Module SEQ.
Definition SEQ_FULL := 0xF7.
Definition SEQ_CUSTOM_LUT := 0xC7.
Definition SEQ_PARTIAL := 0xFC.
Definition SEQ_POWER_ON := 0xE0.
Definition SEQ_POWER_OFF := 0x83.
Definition SEQ_LOAD_TEMP := 0xB1.
Definition SLEEP_MODE_1 := 0x01.
Definition SLEEP_MODE_2 := 0x03.
Definition DEFAULT_VGH := 0x17.
Definition DEFAULT_VSH1 := 0x41.
Definition DEFAULT_VSH2 := 0xA8.
Definition DEFAULT_VSL := 0x32.
Definition DEFAULT_VCOM := 0x50.
Definition TEMP_SENSOR_INTERNAL := 0x80.
Definition TEMP_MIN := 0.
Definition TEMP_MAX := 50.
Definition TIMEOUT_DEFAULT : Q := 10.
Definition TIMEOUT_FULL : Q := 5.
Definition TIMEOUT_PARTIAL : Q := 1.
Definition TIMEOUT_COMMAND : Q := 1 # 2.
Definition TIMEOUT_POWER : Q := 1 # 2.
Definition SOFT_START_DEFAULT := [0x8B; 0x9C; 0x96; 0x0F].
Definition BORDER_FULL := 0x05.
Definition BORDER_PARTIAL := 0x80.
Definition DATA_ENTRY_INC := 0x03.
End SEQ.

Module LUT.
Definition LUT_4GRAY : list Z :=
  [0x2a; 0x60; 0x15; 0x00; 0x00; 0x00; 0x00; 0x00; 0x00; 0x00; 0x00; 0x00]
  ++ [0x20; 0x60; 0x10; 0x00; 0x00; 0x00; 0x00; 0x00; 0x00; 0x00; 0x00; 0x00]
  ++ [0x28; 0x60; 0x14; 0x00; 0x00; 0x00; 0x00; 0x00; 0x00; 0x00; 0x00; 0x00]
  ++ [0x00; 0x60; 0x00; 0x00; 0x00; 0x00; 0x00; 0x00; 0x00; 0x00; 0x00; 0x00]
  ++ [0x00; 0x90; 0x00; 0x00; 0x00; 0x00; 0x00; 0x00; 0x00; 0x00; 0x00; 0x00]
  ++ [0x00; 0x02; 0x00; 0x05; 0x14; 0x00; 0x00]
  ++ [0x1e; 0x1e; 0x00; 0x00; 0x00; 0x00; 0x01]
  ++ [0x00; 0x02; 0x00; 0x05; 0x14; 0x00; 0x00]
  ++ [0x00; 0x00; 0x00; 0x00; 0x00; 0x00; 0x00]
  ++ [0x00; 0x00; 0x00; 0x00; 0x00; 0x00; 0x00]
  ++ [0x00; 0x00; 0x00; 0x00; 0x00; 0x00; 0x00]
  ++ [0x00; 0x00; 0x00; 0x00; 0x00; 0x00; 0x00]
  ++ [0x00; 0x00; 0x00; 0x00; 0x00; 0x00; 0x00]
  ++ [0x00; 0x00; 0x00; 0x00; 0x00; 0x00; 0x00]
  ++ [0x00; 0x00; 0x00; 0x00; 0x00; 0x00; 0x00]
  ++ [0x00; 0x00; 0x00; 0x00; 0x00; 0x00; 0x00]
  ++ [0x00; 0x00; 0x00; 0x00; 0x00; 0x00; 0x00]
  ++ [0x24; 0x22; 0x22; 0x22; 0x23; 0x32; 0x00; 0x00; 0x00].
Definition LUT_SIZE := 153.
End LUT.

(** ** drivers/ssd1680.py *)

Module Ssd1680.
Import State Spi CMD SEQ.

Definition WIDTH := 128.
Definition HEIGHT := 296.
Definition BUFFER_SIZE := 4736.

(** [class SSD1680]: the transport, the refresh state and the optional
    copy of the previous frame. *)
Record SSD1680 := mkSSD1680 {
  _spi : SPIDevice;
  _state : DriverState;
  _prev_buffer : option (list Z);
}.

Definition D := M wire_event SSD1680.

(** [SSD1680(spi, use_diff_buffer)] *)
Definition new (spi : SPIDevice) (use_diff_buffer : bool) : SSD1680 :=
  {| _spi := spi;
     _state := State.init;
     _prev_buffer :=
       if use_diff_buffer then Some (repeat 0 (Z.to_nat BUFFER_SIZE))
       else None |}.

(** A call on [self._spi]. *)
Definition spi {A} (m : Spi.T A) : D A := fun d =>
  match m (_spi d) with
  | (r, sp, t) => (r, mkSSD1680 sp (_state d) (_prev_buffer d), t)
  end.

(** A read of, and a call on, [self._state]. *)
Definition st {A} (f : DriverState -> A) : D A := gets (fun d => f (_state d)).
Definition st_do (f : DriverState -> DriverState) : D unit :=
  modify (fun d => mkSSD1680 (_spi d) (f (_state d)) (_prev_buffer d)).

Definition prev : D (option (list Z)) := gets _prev_buffer.
Definition set_prev (p : option (list Z)) : D unit :=
  modify (fun d => mkSSD1680 (_spi d) (_state d) p).

(** [if self._prev_buffer: self._prev_buffer[:] = data] *)
Definition store_prev (data : list Z) : D unit :=
  p <- prev ;;
  match p with
  | Some b => if truthy b then set_prev (Some (slice_set b 0 (len b) data))
              else ret tt
  | None => ret tt
  end.

Definition _power_on : D unit :=
  sl <- st is_sleeping ;;
  if sl then ret tt
  else
    spi (write_command CMD_UPDATE_CTRL2 (IntData SEQ_POWER_ON)) ;;
    spi (write_command CMD_ACTIVATE NoData) ;;
    spi (wait_ready TIMEOUT_POWER) ;;
    ret tt.

Definition _power_off : D unit :=
  sl <- st is_sleeping ;;
  if sl then ret tt
  else
    spi (write_command CMD_UPDATE_CTRL2 (IntData SEQ_POWER_OFF)) ;;
    spi (write_command CMD_ACTIVATE NoData) ;;
    spi (wait_ready TIMEOUT_POWER) ;;
    ret tt.

Definition sleep (retain_ram : bool) : D unit :=
  sl <- st is_sleeping ;;
  if sl then ret tt
  else
    _power_off ;;
    spi (write_command CMD_DEEP_SLEEP
           (IntData (if retain_ram then SLEEP_MODE_1 else SLEEP_MODE_2))) ;;
    st_do (on_sleep retain_ram).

> EXERCISE OBJECTIVE: The entries above, copied exactly, form the whole answer.

> ANSWER SPACE:
Module SEQ.
Definition SEQ_FULL := 0xF7.
Definition SEQ_CUSTOM_LUT := 0xC7.
Definition SEQ_PARTIAL := 0xFC.
Definition SEQ_POWER_ON := 0xE0.
Definition SEQ_POWER_OFF := 0x83.
Definition SEQ_LOAD_TEMP := 0xB1.
Definition SLEEP_MODE_1 := 0x01.
Definition SLEEP_MODE_2 := 0x03.
Definition DEFAULT_VGH := 0x17.
Definition DEFAULT_VSH1 := 0x41.
Definition DEFAULT_VSH2 := 0xA8.
Definition DEFAULT_VSL := 0x32.
Definition DEFAULT_VCOM := 0x50.
Definition TEMP_SENSOR_INTERNAL := 0x80.
Definition TEMP_MIN := 0.
Definition TEMP_MAX := 50.
Definition TIMEOUT_DEFAULT : Q := 10.
Definition TIMEOUT_FULL : Q := 5.
Definition TIMEOUT_PARTIAL : Q := 1.
Definition TIMEOUT_COMMAND : Q := 1 # 2.
Definition TIMEOUT_POWER : Q := 1 # 2.
Definition SOFT_START_DEFAULT := [0x8B; 0x9C; 0x96; 0x0F].
Definition BORDER_FULL := 0x05.
Definition BORDER_PARTIAL := 0x80.
Definition DATA_ENTRY_INC := 0x03.
End SEQ.

Module LUT.
Definition LUT_4GRAY : list Z :=
  [0x2a; 0x60; 0x15; 0x00; 0x00; 0x00; 0x00; 0x00; 0x00; 0x00; 0x00; 0x00]
  ++ [0x20; 0x60; 0x10; 0x00; 0x00; 0x00; 0x00; 0x00; 0x00; 0x00; 0x00; 0x00]
  ++ [0x28; 0x60; 0x14; 0x00; 0x00; 0x00; 0x00; 0x00; 0x00; 0x00; 0x00; 0x00]
  ++ [0x00; 0x60; 0x00; 0x00; 0x00; 0x00; 0x00; 0x00; 0x00; 0x00; 0x00; 0x00]
  ++ [0x00; 0x90; 0x00; 0x00; 0x00; 0x00; 0x00; 0x00; 0x00; 0x00; 0x00; 0x00]
  ++ [0x00; 0x02; 0x00; 0x05; 0x14; 0x00; 0x00]
  ++ [0x1e; 0x1e; 0x00; 0x00; 0x00; 0x00; 0x01]
  ++ [0x00; 0x02; 0x00; 0x05; 0x14; 0x00; 0x00]
  ++ [0x00; 0x00; 0x00; 0x00; 0x00; 0x00; 0x00]
  ++ [0x00; 0x00; 0x00; 0x00; 0x00; 0x00; 0x00]
  ++ [0x00; 0x00; 0x00; 0x00; 0x00; 0x00; 0x00]
  ++ [0x00; 0x00; 0x00; 0x00; 0x00; 0x00; 0x00]
  ++ [0x00; 0x00; 0x00; 0x00; 0x00; 0x00; 0x00]
  ++ [0x00; 0x00; 0x00; 0x00; 0x00; 0x00; 0x00]
  ++ [0x00; 0x00; 0x00; 0x00; 0x00; 0x00; 0x00]
  ++ [0x00; 0x00; 0x00; 0x00; 0x00; 0x00; 0x00]
  ++ [0x00; 0x00; 0x00; 0x00; 0x00; 0x00; 0x00]
  ++ [0x24; 0x22; 0x22; 0x22; 0x23; 0x32; 0x00; 0x00; 0x00].
Definition LUT_SIZE := 153.
End LUT.

(** ** drivers/ssd1680.py *)

Module Ssd1680.
Import State Spi CMD SEQ.

Definition WIDTH := 128.
Definition HEIGHT := 296.
Definition BUFFER_SIZE := 4736.

(** [class SSD1680]: the transport, the refresh state and the optional
    copy of the previous frame. *)
Record SSD1680 := mkSSD1680 {
  _spi : SPIDevice;
  _state : DriverState;
  _prev_buffer : option (list Z);
}.

Definition D := M wire_event SSD1680.

(** [SSD1680(spi, use_diff_buffer)] *)
Definition new (spi : SPIDevice) (use_diff_buffer : bool) : SSD1680 :=
  {| _spi := spi;
     _state := State.init;
     _prev_buffer :=
       if use_diff_buffer then Some (repeat 0 (Z.to_nat BUFFER_SIZE))
       else None |}.

(** A call on [self._spi]. *)
Definition spi {A} (m : Spi.T A) : D A := fun d =>
  match m (_spi d) with
  | (r, sp, t) => (r, mkSSD1680 sp (_state d) (_prev_buffer d), t)
  end.

(** A read of, and a call on, [self._state]. *)
Definition st {A} (f : DriverState -> A) : D A := gets (fun d => f (_state d)).
Definition st_do (f : DriverState -> DriverState) : D unit :=
  modify (fun d => mkSSD1680 (_spi d) (f (_state d)) (_prev_buffer d)).

Definition prev : D (option (list Z)) := gets _prev_buffer.
Definition set_prev (p : option (list Z)) : D unit :=
  modify (fun d => mkSSD1680 (_spi d) (_state d) p).

(** [if self._prev_buffer: self._prev_buffer[:] = data] *)
Definition store_prev (data : list Z) : D unit :=
  p <- prev ;;
  match p with
  | Some b => if truthy b then set_prev (Some (slice_set b 0 (len b) data))
              else ret tt
  | None => ret tt
  end.

Definition _power_on : D unit :=
  sl <- st is_sleeping ;;
  if sl then ret tt
  else
    spi (write_command CMD_UPDATE_CTRL2 (IntData SEQ_POWER_ON)) ;;
    spi (write_command CMD_ACTIVATE NoData) ;;
    spi (wait_ready TIMEOUT_POWER) ;;
    ret tt.

Definition _power_off : D unit :=
  sl <- st is_sleeping ;;
  if sl then ret tt
  else
    spi (write_command CMD_UPDATE_CTRL2 (IntData SEQ_POWER_OFF)) ;;
    spi (write_command CMD_ACTIVATE NoData) ;;
    spi (wait_ready TIMEOUT_POWER) ;;
    ret tt.

Definition sleep (retain_ram : bool) : D unit :=
  sl <- st is_sleeping ;;
  if sl then ret tt
  else
    _power_off ;;
    spi (write_command CMD_DEEP_SLEEP
           (IntData (if retain_ram then SLEEP_MODE_1 else SLEEP_MODE_2))) ;;
    st_do (on_sleep retain_ram).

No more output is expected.